Stored data entries
Segment Open

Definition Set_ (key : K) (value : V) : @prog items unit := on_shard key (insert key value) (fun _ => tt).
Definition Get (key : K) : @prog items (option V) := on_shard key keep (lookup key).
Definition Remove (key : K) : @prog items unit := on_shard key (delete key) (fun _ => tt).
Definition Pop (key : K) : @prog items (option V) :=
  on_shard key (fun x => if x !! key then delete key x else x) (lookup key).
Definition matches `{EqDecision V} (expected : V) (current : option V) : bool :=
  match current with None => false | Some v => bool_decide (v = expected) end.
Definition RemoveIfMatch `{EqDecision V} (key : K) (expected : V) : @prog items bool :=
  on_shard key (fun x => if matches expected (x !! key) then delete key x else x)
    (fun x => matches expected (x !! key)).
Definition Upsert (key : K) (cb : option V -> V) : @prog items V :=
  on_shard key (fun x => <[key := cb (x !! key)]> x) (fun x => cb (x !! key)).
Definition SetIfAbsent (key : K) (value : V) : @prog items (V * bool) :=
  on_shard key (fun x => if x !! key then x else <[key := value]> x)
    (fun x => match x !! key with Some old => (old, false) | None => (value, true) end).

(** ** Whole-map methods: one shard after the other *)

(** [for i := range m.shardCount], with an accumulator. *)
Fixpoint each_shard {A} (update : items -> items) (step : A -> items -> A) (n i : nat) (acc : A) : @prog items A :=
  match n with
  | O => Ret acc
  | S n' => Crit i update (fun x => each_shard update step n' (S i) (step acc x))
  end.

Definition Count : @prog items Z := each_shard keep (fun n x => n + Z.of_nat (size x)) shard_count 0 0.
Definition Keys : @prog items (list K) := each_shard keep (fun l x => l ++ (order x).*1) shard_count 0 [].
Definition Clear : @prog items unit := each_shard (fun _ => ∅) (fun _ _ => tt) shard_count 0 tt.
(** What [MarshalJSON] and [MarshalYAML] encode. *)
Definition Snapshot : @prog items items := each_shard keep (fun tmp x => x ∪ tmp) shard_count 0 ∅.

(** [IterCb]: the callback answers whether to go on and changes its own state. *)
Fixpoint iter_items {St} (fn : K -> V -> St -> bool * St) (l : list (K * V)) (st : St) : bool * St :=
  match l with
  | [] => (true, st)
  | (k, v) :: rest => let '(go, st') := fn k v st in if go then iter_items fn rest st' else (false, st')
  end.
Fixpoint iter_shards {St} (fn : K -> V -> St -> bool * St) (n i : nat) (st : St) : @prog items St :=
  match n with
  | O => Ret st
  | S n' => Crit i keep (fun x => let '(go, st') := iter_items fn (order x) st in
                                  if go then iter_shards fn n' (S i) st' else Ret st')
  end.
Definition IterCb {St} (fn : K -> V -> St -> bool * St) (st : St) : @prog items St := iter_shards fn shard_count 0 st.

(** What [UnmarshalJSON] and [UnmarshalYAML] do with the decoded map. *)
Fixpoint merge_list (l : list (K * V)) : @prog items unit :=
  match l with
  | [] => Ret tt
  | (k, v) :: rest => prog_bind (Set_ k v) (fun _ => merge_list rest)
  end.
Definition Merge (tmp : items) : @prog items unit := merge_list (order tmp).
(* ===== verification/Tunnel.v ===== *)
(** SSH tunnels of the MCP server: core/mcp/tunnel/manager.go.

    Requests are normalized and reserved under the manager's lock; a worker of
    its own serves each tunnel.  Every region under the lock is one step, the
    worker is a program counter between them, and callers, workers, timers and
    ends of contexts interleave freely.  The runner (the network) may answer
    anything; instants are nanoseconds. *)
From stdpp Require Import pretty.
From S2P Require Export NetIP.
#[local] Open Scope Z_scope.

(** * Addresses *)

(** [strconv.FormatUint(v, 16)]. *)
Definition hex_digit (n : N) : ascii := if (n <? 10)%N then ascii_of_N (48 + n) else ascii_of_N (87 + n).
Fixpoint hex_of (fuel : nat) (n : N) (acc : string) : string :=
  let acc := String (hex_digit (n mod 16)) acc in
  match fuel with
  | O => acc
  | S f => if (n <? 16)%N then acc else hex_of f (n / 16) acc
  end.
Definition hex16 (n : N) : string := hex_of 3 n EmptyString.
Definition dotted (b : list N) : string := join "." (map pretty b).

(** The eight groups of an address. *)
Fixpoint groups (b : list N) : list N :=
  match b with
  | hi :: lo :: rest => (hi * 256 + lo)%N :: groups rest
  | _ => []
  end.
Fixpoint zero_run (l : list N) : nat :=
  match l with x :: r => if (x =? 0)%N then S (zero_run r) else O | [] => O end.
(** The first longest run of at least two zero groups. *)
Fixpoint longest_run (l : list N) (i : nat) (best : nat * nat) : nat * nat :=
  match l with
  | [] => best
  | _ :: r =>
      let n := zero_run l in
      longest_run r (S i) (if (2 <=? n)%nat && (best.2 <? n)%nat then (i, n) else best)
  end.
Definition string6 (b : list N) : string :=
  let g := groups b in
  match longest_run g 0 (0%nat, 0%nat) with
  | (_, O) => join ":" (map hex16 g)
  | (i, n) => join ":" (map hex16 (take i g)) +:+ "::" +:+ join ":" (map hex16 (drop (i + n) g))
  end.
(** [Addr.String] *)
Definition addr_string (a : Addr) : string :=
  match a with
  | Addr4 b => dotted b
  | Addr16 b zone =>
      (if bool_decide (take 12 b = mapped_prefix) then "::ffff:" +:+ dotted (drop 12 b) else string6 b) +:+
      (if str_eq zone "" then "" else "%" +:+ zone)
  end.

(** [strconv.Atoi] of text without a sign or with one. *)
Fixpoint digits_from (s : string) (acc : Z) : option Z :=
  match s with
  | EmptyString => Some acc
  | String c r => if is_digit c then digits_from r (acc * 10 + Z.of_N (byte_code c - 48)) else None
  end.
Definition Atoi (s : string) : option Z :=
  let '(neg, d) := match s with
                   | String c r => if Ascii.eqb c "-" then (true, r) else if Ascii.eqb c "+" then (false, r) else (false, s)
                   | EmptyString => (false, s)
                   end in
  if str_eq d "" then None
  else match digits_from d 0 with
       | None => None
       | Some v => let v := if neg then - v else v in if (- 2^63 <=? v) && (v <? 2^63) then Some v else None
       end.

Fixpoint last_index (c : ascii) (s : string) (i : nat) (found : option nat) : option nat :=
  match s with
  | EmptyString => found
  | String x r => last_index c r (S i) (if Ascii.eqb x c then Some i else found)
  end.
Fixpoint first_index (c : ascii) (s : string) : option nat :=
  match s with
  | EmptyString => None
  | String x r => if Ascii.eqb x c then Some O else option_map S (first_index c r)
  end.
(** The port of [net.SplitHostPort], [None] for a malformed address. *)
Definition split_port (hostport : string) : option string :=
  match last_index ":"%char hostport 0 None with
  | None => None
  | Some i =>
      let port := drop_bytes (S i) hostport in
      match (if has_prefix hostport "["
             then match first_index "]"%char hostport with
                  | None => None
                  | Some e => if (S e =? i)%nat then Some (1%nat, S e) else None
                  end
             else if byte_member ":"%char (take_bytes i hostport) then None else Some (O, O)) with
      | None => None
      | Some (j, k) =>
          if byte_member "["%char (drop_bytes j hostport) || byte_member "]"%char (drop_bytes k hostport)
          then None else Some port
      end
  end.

Segment Closed

**Problem description:**
Send back an exact copy of only the lines from the line with "[] => (true, st)" up to and including the line with "(order x) st in" in the data above.

**Result below:**
  | [] => (true, st)
  | (k, v) :: rest => let '(go, st') := fn k v st in if go then iter_items fn rest st' else (false, st')
  end.
Fixpoint iter_shards {St} (fn : K -> V -> St -> bool * St) (n i : nat) (st : St) : @prog items St :=
  match n with
  | O => Ret st
  | S n' => Crit i keep (fun x => let '(go, st') := iter_items fn (order x) st in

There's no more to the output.